Stored data entries:
(** [stage] starts by removing the staging directory, so it does the same
    on two file systems that agree outside of it. *)
Lemma stage_outside (cwd : Path) (codec : Codec) (options : Options) (fs fs' : FS) :
  (∀ q, ¬ iconsetPath cwd options `prefix_of` q → fs' !! q = fs !! q) →
  stage cwd codec options fs' = stage cwd codec options fs.
Proof.
  intros Hsame. unfold stage, bind. unfold remove at 1 2.
  replace (filter (λ kv : Path * Node, ¬ iconsetPath cwd options `prefix_of` kv.1) fs')
    with (filter (λ kv : Path * Node, ¬ iconsetPath cwd options `prefix_of` kv.1) fs);
    [done|].
  apply map_eq. intros q.
  destruct (decide (iconsetPath cwd options `prefix_of` q)) as [Hin|Hout].
  - by rewrite !lookup_removed.
  - rewrite !lookup_kept by done. symmetry. by apply Hsame.
Qed.

(** After a run that succeeded, with the staging directory at or below the
    output directory, the same run on the file system it left succeeds again
    and leaves that file system as it is. *)
Theorem generateIconset_again (cwd : Path) (toLowerCase : string → string)
    (codec : Codec) (options : Options) (fs fs' : FS) (p : Path) :
  outputDirPath cwd options `prefix_of` iconsetPath cwd options →
  generateIconset cwd toLowerCase codec options fs = (Ok p, fs') →
  generateIconset cwd toLowerCase codec options fs' = (Ok p, fs').
Proof.
  intros Hbelow Hrun. rewrite generateIconset_steps in Hrun.
  destruct (ensure_output_dir (outputDirPath cwd options) fs) as [[[]|?] fs1] eqn:Hdir;
    [|done].
  case_bool_decide as Hin; [|done].
  destruct (isSupportedFormat _ _) eqn:Hfmt; [|done].
  pose proof Hrun as Hstage.
  apply stage_outcome in Hrun
    as [Hframe [[[code [=]] _]|(Hne & _ & k & Hk & Hd & _ & Hwritten)]].
  destruct Hk as [[_ ->]|[[e [=]] _]]. rewrite firstn_all in Hwritten.
  destruct (Hwritten {| name := "icon_16x16.png"; size := 16 |})
    as (_ & src & _ & _ & Hsrc & Hout & _).
  { apply (bool_decide_unpack _). vm_compute. exact I. }
  rewrite (generateIconset_checked _ _ _ _ fs' fs'); [|..|done].
  - rewrite <- Hstage. by apply stage_outside.
  - apply ensure_output_dir_present.
    destruct (decide (iconsetPath cwd options `prefix_of` outputDirPath cwd options))
      as [Habove|Hnot].
    + assert (Heq : outputDirPath cwd options = iconsetPath cwd options).
      { apply prefix_length_eq; [done|]. by apply prefix_length. }
      rewrite Heq. destruct (iconsetPath cwd options); [done|]. simpl. by rewrite Hd.
    + rewrite (lookup_node_eq fs1) by (by apply Hframe).
      by apply ensure_output_dir_made in Hdir.
  - rewrite (lookup_node_eq fs1) by (by apply Hframe). done.
Qed.
(** * napalm-ros: SSH session lifecycle, host-key cache and script deployment

    A shallow embedding of [napalm_ros/ssh_client.py], [napalm_ros/models.py]
    and [ROSDriver.load_replace_candidate] / [ROSDriver.get_config] of
    [napalm_ros/ros.py], with the properties of their specification stated
    and settled against the embedding.  Module [ros] embeds the driver's
    constructor and the parts of [ros.py] that work on rows of the
    management API: [find_rows], [flatten_split], [convert_arp_table],
    [convert_vrf_table], [LLDPInterfaces], [get_ntp_servers],
    [get_mac_address_table] and [get_lldp_neighbors].

    Conventions.
    - A Python [bytes] value is a [list ascii] (one [ascii] per octet).
    - A Python [str] value is a [string] holding its UTF-8 encoding, so
      [s.encode("utf8")] is the identity and [b.decode("utf8")] is the
      identity on well-formed input and raises [UnicodeDecodeError] otherwise.
    - Python code runs in the monad [M]: a state transformer that returns
      either a value or a raised exception; state changes made before an
      exception is raised persist, as in Python.
    - Everything outside the process (network, device, local files, clock,
      the routeros_diff collaborator) is an oracle of the record [Env]; the
      oracles see the trace of events issued so far. *)

From Stdlib Require Import ZArith NArith Ascii String.
From stdpp Require Import gmap strings list.

Local Open Scope string_scope.
Local Open Scope list_scope.

(** ** Exceptions and results *)

Inductive exn : Type :=
| ValueError (msg : string)
| AttributeError (msg : string)
| BinasciiError (msg : string)
| UnicodeDecodeError
| SshClientAlreadyOpen (msg : string)
| SshClientNotOpen (msg : string)
| SshCommandException (msg : string)
| CommandErrorException (msg : string)
| OSError (msg : string)
| SocketTimeout
| SSHException (msg : string)
| DoesNotExist
| IntegrityError
| CollaboratorError (msg : string).

Inductive result (A : Type) : Type :=
| Ok (a : A)
| Raise (e : exn).
Arguments Ok {A} a.
Arguments Raise {A} e.

Definition is_ok {A} (r : result A) : bool :=
  match r with Ok _ => true | Raise _ => false end.

(** ** Python built-ins used by the driver *)

Module Py.

Definition bytes := list ascii.

(** A bytes literal [b"..."]. *)
Definition b (s : string) : bytes := list_ascii_of_string s.

Definition LF : ascii := "010"%char.
Definition DQUOTE : ascii := "034"%char.
Definition nl : string := String LF EmptyString.
Definition dquote : string := String DQUOTE EmptyString.

(** Truthiness of a [str] / [bytes] value: non-empty. *)
Definition truthy_str (s : string) : bool :=
  match s with EmptyString => false | String _ _ => true end.

Definition truthy_bytes (s : bytes) : bool :=
  match s with [] => false | _ :: _ => true end.

(** [x or y] on bytes. *)
Definition bytes_or (x y : bytes) : bytes := if truthy_bytes x then x else y.

(** ASCII whitespace, the default argument of [bytes.strip]:
    space, tab, newline, vertical tab, form feed, carriage return. *)
Definition is_space (c : ascii) : bool :=
  let n := N_of_ascii c in
  ((n =? 32) || ((9 <=? n) && (n <=? 13)))%N.

Fixpoint lstrip (s : bytes) : bytes :=
  match s with
  | [] => []
  | c :: s' => if is_space c then lstrip s' else s
  end.

Definition rstrip (s : bytes) : bytes := rev (lstrip (rev s)).

(** [bytes.strip()] *)
Definition strip (s : bytes) : bytes := rstrip (lstrip s).

(** [s.split(sep, 1)] for a one-character separator: the list [[s]] when
    [sep] does not occur, and [[head; tail]] cut at its first occurrence
    otherwise. *)
Fixpoint split1 (sep : ascii) (s : string) : list string :=
  match s with
  | EmptyString => [EmptyString]
  | String c s' =>
      if Ascii.eqb c sep then [EmptyString; s']
      else match split1 sep s' with
           | [h; t] => [String c h; t]
           | _ => [s]
           end
  end.

Fixpoint starts_with (p s : bytes) : bool :=
  match p, s with
  | [], _ => true
  | _ :: _, [] => false
  | x :: p', y :: s' => Ascii.eqb x y && starts_with p' s'
  end.

(** [needle in hay] on bytes: [needle] occurs as a contiguous run. *)
Fixpoint bytes_in (needle hay : bytes) : bool :=
  match hay with
  | [] => starts_with needle []
  | _ :: hay' => starts_with needle hay || bytes_in needle hay'
  end.

Definition is_ascii (c : ascii) : bool := (N_of_ascii c <? 128)%N.

(** Well-formed UTF-8 (RFC 3629), as CPython's strict decoder accepts it.
    [k] counts the continuation octets still owed and [lo], [hi] bound the
    next one. *)
Fixpoint utf8_wf (k : nat) (lo hi : N) (s : bytes) : bool :=
  match s with
  | [] => match k with O => true | S _ => false end
  | c :: s' =>
      let n := N_of_ascii c in
      match k with
      | S k' => ((lo <=? n) && (n <=? hi))%N && utf8_wf k' 128 191 s'
      | O =>
          if (n <? 128)%N then utf8_wf 0 128 191 s'
          else if ((194 <=? n) && (n <=? 223))%N then utf8_wf 1 128 191 s'
          else if (n =? 224)%N then utf8_wf 2 160 191 s'
          else if (n =? 237)%N then utf8_wf 2 128 159 s'
          else if ((225 <=? n) && (n <=? 239))%N then utf8_wf 2 128 191 s'
          else if (n =? 240)%N then utf8_wf 3 144 191 s'
          else if ((241 <=? n) && (n <=? 243))%N then utf8_wf 3 128 191 s'
          else if (n =? 244)%N then utf8_wf 3 128 143 s'
          else false
      end
  end.

(** [b.decode("utf8")] *)
Definition decode_utf8 (s : bytes) : result string :=
  if utf8_wf 0 128 191 s then Ok (string_of_list_ascii s)
  else Raise UnicodeDecodeError.

(** [s.encode("utf8")] *)
Definition encode_utf8 (s : string) : bytes := list_ascii_of_string s.
(** ** The default output path *)

Lemma split_free c s : Forall (free_of c) (Pathlib.split c s).
Proof.
  induction s as [ | a s IH]; cbn.
  - constructor; [intros [] | constructor].
  - destruct (Ascii.eqb a c) eqn:Hac.
    + constructor; [intros [] | exact IH].
    + apply Ascii.eqb_neq in Hac.
      destruct (Pathlib.split c s) as [ | x xs].
      * constructor; [ | constructor]. intros [-> | []]. now apply Hac.
      * inversion IH as [ | ? ? Hx Hxs]; subst.
        constructor; [ | exact Hxs].
        intros [-> | Hin]; [now apply Hac | now apply Hx].
Qed.

Lemma split_free_id c s : free_of c s -> Pathlib.split c s = [s].
Proof.
  induction s as [ | a s IH]; cbn; intros Hfree; [reflexivity | ].
  destruct (Ascii.eqb a c) eqn:Hac.
  - apply Ascii.eqb_eq in Hac. subst. exfalso. apply Hfree. now left.
  - rewrite IH; [reflexivity | ]. intros Hin. apply Hfree. now right.
Qed.

Lemma lstrip_slash_free s :
  free_of "/"%char s -> Pathlib.lstrip_slash s = (0%nat, s).
Proof.
  destruct s as [ | a s]; cbn; intros Hfree; [reflexivity | ].
  destruct (Ascii.eqb a "/"%char) eqn:Ha; [ | reflexivity].
  apply Ascii.eqb_eq in Ha. subst. exfalso. apply Hfree. now left.
Qed.

(** A string without slash, not empty and not a dot, is one component. *)
Lemma of_string_component x :
  free_of "/"%char x -> x <> EmptyString -> x <> "."%string ->
  Pathlib.of_string x = {| Pathlib.root := ""; Pathlib.parts := [x] |}.
Proof.
  intros Hfree Hne Hdot. unfold Pathlib.of_string.
  rewrite (lstrip_slash_free x Hfree), (split_free_id _ x Hfree). cbn [filter].
  unfold Pathlib.is_component.
  apply String.eqb_neq in Hne, Hdot. now rewrite Hne, Hdot.
Qed.

Lemma substring_free c s : forall n m,
  free_of c s -> free_of c (substring n m s).
Proof.
  induction s as [ | a s IH]; intros n m Hfree.
  - destruct n, m; cbn; solve [exact Hfree | intros []].
  - destruct n as [ | n].
    + destruct m as [ | m]; cbn; [intros [] | ].
      intros [-> | Hin]; [apply Hfree; now left | ].
      apply (IH 0%nat m); [ | exact Hin]. intros Hs. apply Hfree. now right.
    + cbn. apply IH. intros Hs. apply Hfree. now right.
Qed.

Lemma append_free c a b :
  free_of c a -> free_of c b -> free_of c (a ++ b)%string.
Proof.
  induction a as [ | x a IH]; cbn; intros Ha Hb; [exact Hb | ].
  intros [-> | Hin]; [apply Ha; now left | ].
  apply IH; [ | exact Hb | exact Hin]. intros Hs. apply Ha. now right.
Qed.

Lemma last_Forall {A} (P : A -> Prop) l d : Forall P l -> P d -> P (last l d).
Proof.
  induction 1 as [ | x l Hx Hl IH]; cbn; intros Hd; [exact Hd | ].
  destruct l; [exact Hx | now apply IH].
Qed.

Lemma Forall_filter {A} (P : A -> Prop) f l : Forall P l -> Forall P (filter f l).
Proof.
  induction 1 as [ | x l Hx Hl IH]; cbn; [constructor | ].
  destruct (f x); [constructor | ]; assumption.
Qed.

(** The stem of a parsed path holds no slash. *)
Lemma stem_free s : free_of "/"%char (Pathlib.stem (Pathlib.of_string s)).
Proof.
  assert (Hname : free_of "/"%char (Pathlib.name (Pathlib.of_string s))).
  { unfold Pathlib.name, Pathlib.of_string.
    destruct (Pathlib.lstrip_slash s) as [k remaining]. cbn [Pathlib.parts].
    apply last_Forall; [ | intros []].
    apply Forall_filter, split_free. }
  unfold Pathlib.stem.
  destruct (Pathlib.rfind _ _) as [i | ]; [ | exact Hname].
  destruct (_ && _)%bool; [ | exact Hname].
  now apply substring_free.
Qed.

(** X13.  Without an output path (none given, or the empty string), the
    output file lies directly in the current working directory, whatever the
    directory of the PDF: its path is the working directory followed by the
    single component [<stem of the PDF name>.mp4]. *)
Theorem default_output_directly_in_cwd :
  forall (H : Host) (pdf : string) (out : option string)
         (duration fps_arg : option Py.num) (w w' : World)
         (self : PDFToMP4Converter),
    __init__ H pdf out duration fps_arg w = (Ok self, w') ->
    truthy out = false ->
    output_path self =
      {| Pathlib.root := Pathlib.root (cwd H);
         Pathlib.parts := Pathlib.parts (cwd H) ++
                          [(Pathlib.stem (Pathlib.of_string pdf) ++ ".mp4")%string] |} /\
    Pathlib.name (output_path self) =
      (Pathlib.stem (Pathlib.of_string pdf) ++ ".mp4")%string.
Proof.
  intros H pdf out duration fps_arg w w' self Hinit Hout.
  unfold __init__ in Hinit. rewrite Hout in Hinit.
  destruct (negb (exists_ H _)); [discriminate | ].
  apply (f_equal fst) in Hinit. cbn [fst] in Hinit.
  assert (Hself : output_path self =
                  Pathlib.joinpath (cwd H)
                    (Pathlib.stem (Pathlib.of_string pdf) ++ ".mp4")%string)
    by (injection Hinit as <-; reflexivity).
  clear Hinit.
  assert (Hpath : output_path self =
            {| Pathlib.root := Pathlib.root (cwd H);
               Pathlib.parts := Pathlib.parts (cwd H) ++
                 [(Pathlib.stem (Pathlib.of_string pdf) ++ ".mp4")%string] |}).
  { rewrite Hself. unfold Pathlib.joinpath.
    rewrite of_string_component; [reflexivity | | | ].
    - apply append_free; [apply stem_free | ].
      cbn. intros Hin. repeat destruct Hin as [Hin | Hin]; try discriminate; exact Hin.
    - destruct (Pathlib.stem _); discriminate.
    - destruct (Pathlib.stem _) as [ | a [ | b x]]; discriminate. }
  split; [exact Hpath | ].
  rewrite Hpath. unfold Pathlib.name. cbn [Pathlib.parts]. apply last_last.
Qed.

Lemma default_output_directly_in_cwd_witness :
  exists self,
    __init__ demo_host "talk/slides.pdf" (Some EmptyString) None None initial_world
      = (Ok self, initial_world) /\
    Pathlib.str (output_path self) = "/home/user/slides.mp4"%string.
Proof.
  eexists. split; [reflexivity | ].
  destruct (default_output_directly_in_cwd demo_host "talk/slides.pdf"
              (Some EmptyString) None None initial_world initial_world _
              eq_refl eq_refl) as [Hpath _].
  rewrite Hpath. reflexivity.
Defined.

(** ** The document across a whole run *)

(** X14.  A run leaves the document open only when a page failed to
    render: either as many documents are open afterwards as before, or one
    more is, and then the run ended with status 1 before any writer was
    constructed.  In particular the document is closed before the video is
    written. *)
Theorem document_left_open_only_by_render_failure :
  forall (H : Host) (argv : Argv) (w : World),
    open_docs (snd (run H argv w)) = open_docs w \/
    (open_docs (snd (run H argv w)) = S (open_docs w) /\
     fst (run H argv w) = 1 /\
     sink (snd (run H argv w)) = sink w /\
     exists doc e,
       fitz_open H (Pathlib.str (Pathlib.of_string (opt_pdf_file argv))) = inr doc /\
       render_all H doc (args_dpi (parse_args argv)) (seq 0 (len doc)) = inl e).
Proof.
  intros H argv w. unfold run.
  change (Pathlib.of_string (opt_pdf_file argv))
    with (pdf_path (converter_of H argv)).
  main_leaves H argv; cbn [fst snd exit_status open_docs sink];
    try (left; reflexivity).
  right. repeat (split; [reflexivity | ]). eauto.
Qed.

» **Exercise**
Restate word for word the lines of the data above, starting at the line containing "if utf8_wf 0" and ending at the line containing "[ | reflexivity].", both included, and nothing more.

» **Response to the exercise**
  if utf8_wf 0 128 191 s then Ok (string_of_list_ascii s)
  else Raise UnicodeDecodeError.

(** [s.encode("utf8")] *)
Definition encode_utf8 (s : string) : bytes := list_ascii_of_string s.
(** ** The default output path *)

Lemma split_free c s : Forall (free_of c) (Pathlib.split c s).
Proof.
  induction s as [ | a s IH]; cbn.
  - constructor; [intros [] | constructor].
  - destruct (Ascii.eqb a c) eqn:Hac.
    + constructor; [intros [] | exact IH].
    + apply Ascii.eqb_neq in Hac.
      destruct (Pathlib.split c s) as [ | x xs].
      * constructor; [ | constructor]. intros [-> | []]. now apply Hac.
      * inversion IH as [ | ? ? Hx Hxs]; subst.
        constructor; [ | exact Hxs].
        intros [-> | Hin]; [now apply Hac | now apply Hx].
Qed.

Lemma split_free_id c s : free_of c s -> Pathlib.split c s = [s].
Proof.
  induction s as [ | a s IH]; cbn; intros Hfree; [reflexivity | ].
  destruct (Ascii.eqb a c) eqn:Hac.
  - apply Ascii.eqb_eq in Hac. subst. exfalso. apply Hfree. now left.
  - rewrite IH; [reflexivity | ]. intros Hin. apply Hfree. now right.
Qed.

Lemma lstrip_slash_free s :
  free_of "/"%char s -> Pathlib.lstrip_slash s = (0%nat, s).
Proof.
  destruct s as [ | a s]; cbn; intros Hfree; [reflexivity | ].
  destruct (Ascii.eqb a "/"%char) eqn:Ha; [ | reflexivity].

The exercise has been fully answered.